Charles Manson Today: The Final Confessions of a Psychopath

In a sense, Bugliosi had no choice. You can’t prosecute a collective psychotic episode. You’ve got to boil it down to a single dominant face and a single dominant motive. But, according to Manson and others associated with the Family, lots of crazy things were happening right then in the summer of 1969: big possible paranoia after Charlie killed Lotsapoppa (or so he thought), big possible paranoia over brother Bobby manson 3in jail, LSD in the air, guns in the ground, nasty drug deals, dire money needs, Strategic Air Command flying atomic bombs overhead, the Weathermen flying to Cuba to learn how to revolution, the thrumming background noise of the Black Panthers, stolen cars in the weeds, underage girls in the swimming hole, big acid-happy dinners with everyone gathered round, Charlie speaking in metaphors, riddles and paradoxes, unreal figments perhaps being taken too literally, Charlie scared someone’s going to rat him out about Lotsapoppa, brains going round and round, big ideas coming out of the big collective mind, mass psychosis, and a different motive for every person there. And to the degree that this is true, Manson might fairly be considered an innocent man, just as he says he is, or, if guilty, then only as guilty as everyone else there; or, if guilty, then maybe absolutely guilty, his fear of someone snitching on him about the Lotsapoppa shooting perhaps leading him to want to bind everyone to him, by turning them into killers, too; or maybe Charlie had nothing to do with anything and it was all Watson’s doing, revolving around a drug deal, which is what some people believe.

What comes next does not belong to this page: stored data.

(* ===== verification/IrqBoard.v ===== *)
(** * IrqBoard: from a source to the CPU (hw/versatilepb.c, hw/arm_pic.c, hw/irq.c, exec.c)

    The secondary interrupt controller of the Versatile board, the CPU's interrupt
    inputs, and the wiring of [versatile_init]: the outputs of the secondary
    controller are the inputs of the PL190, whose two outputs are the inputs of
    the CPU.  A [qemu_irq] is a line number of a component that takes interrupts. *)

From S2P Require Import Prelude Variability PowerModel CpuExec Pl190 Pl190Facts.
Local Open Scope Z_scope.

(** ** Lines *)

(** What the other end of a [qemu_irq] promises: a handler for line and level. *)
Class IrqSink (S : Type) := deliver : Z → Z → S → res S.

(** The calls of [qemu_set_irq], in order. *)
Fixpoint qemu_set_irqs {S} `{IrqSink S} (calls : irq_calls) (s : S) : res S :=
  match calls with
  | [] => Ok s
  | (line, level) :: calls => s ← deliver line level s; qemu_set_irqs calls s
  end.

(** ** The CPU *)

Definition ARM_PIC_CPU_IRQ : Z := 0.
Definition ARM_PIC_CPU_FIQ : Z := 1.

Definition with_interrupt_request (env : CPUState) (r : Z) : CPUState :=
  mkCPU (regs env) (feature_m env) (v7m_exception env) (v7m_control env) (uncached_cpsr env)
    r (halted env) (exception_index env).

(** The request bits; the running block is also unlinked and the CPU kicked. *)
Definition cpu_interrupt (mask : Z) (env : CPUState) : CPUState :=
  with_interrupt_request env (Z.lor (interrupt_request env) mask).
Definition cpu_reset_interrupt (mask : Z) (env : CPUState) : CPUState :=
  with_interrupt_request env (Z.ldiff (interrupt_request env) mask).

Definition arm_pic_cpu_handler (irq level : Z) (env : CPUState) : res CPUState :=
  if irq =? ARM_PIC_CPU_IRQ then
    Ok (if truth level then cpu_interrupt CPU_INTERRUPT_HARD env
        else cpu_reset_interrupt CPU_INTERRUPT_HARD env)
  else if irq =? ARM_PIC_CPU_FIQ then
    Ok (if truth level then cpu_interrupt CPU_INTERRUPT_FIQ env
        else cpu_reset_interrupt CPU_INTERRUPT_FIQ env)
  else Err Hw_error.

#[global] Instance cpu_sink : IrqSink CPUState := arm_pic_cpu_handler.

(** The PL190 in front of the CPU. *)
Record vic := mkVic { vic_pic : pl190_state; vic_cpu : CPUState }.

Definition vic_step (op : pl190_op) (v : vic) : res (Z * vic) :=
  '(r, pic, calls) ← pl190_step op (vic_pic v);
  env ← qemu_set_irqs calls (vic_cpu v);
  Ok (r, mkVic pic env).

#[global] Instance vic_sink : IrqSink vic := λ irq level v, '(_, v) ← vic_step (Set_irq irq level) v; Ok v.

(** ** The secondary controller *)

Record vpb_sic_state := mkSic {
  sic_level : Z;
  sic_mask : Z;
  pic_enable : Z;
  sic_irq : Z;
}.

And maybe his version of that psychotic moment is all Charlie wanted to say to the jury. He knew he was done for. He knew it the minute he saw Aktins with the blood-dripping knife after the Tate murders. It was inevitable, and maybe even bittersweet, because he would be going home. “Too much freedom is detrimental to the soul,” he says. “I should not have been out there. It was too fast for me.”

Manson always says time means nothing to him, that “in the hallways of always . . . I live a thousand years in a second, man,” so, taking him at his word, today is the day in 1934 when he was born, to a 16-year-old girl in Cincinnati. He never had a dad he knew, and the only mom he knew was an irresponsible drunk. He was raised in juvenile halls and reform schools, and was given an adult education by inmates in prison, although not a very good one. He turned out to be a terrible criminal, an inept pimp, a lousy car thief, a ham-fisted burglar, a guy who got busted every time he broke the law. Before the murders, it was all quite pathetic and laughable, really, and if you throw that at Manson today, even he, after a moment of considered silence, will say, “OK, yeah, yeah, yeah. All right, I’ll give you that one.” And then he’ll say, “But I’m not a person, have never been a person. I am an animal been raised a lifetime in cages.” So much so that the child’s game of thumb wrestling, he has never heard of it. “What’s that?” he says, blinking. And that’s his early history, all of it you need to know. You can imagine the rest of it. Just think the worst. Barely two decades of his long life spent as a free man.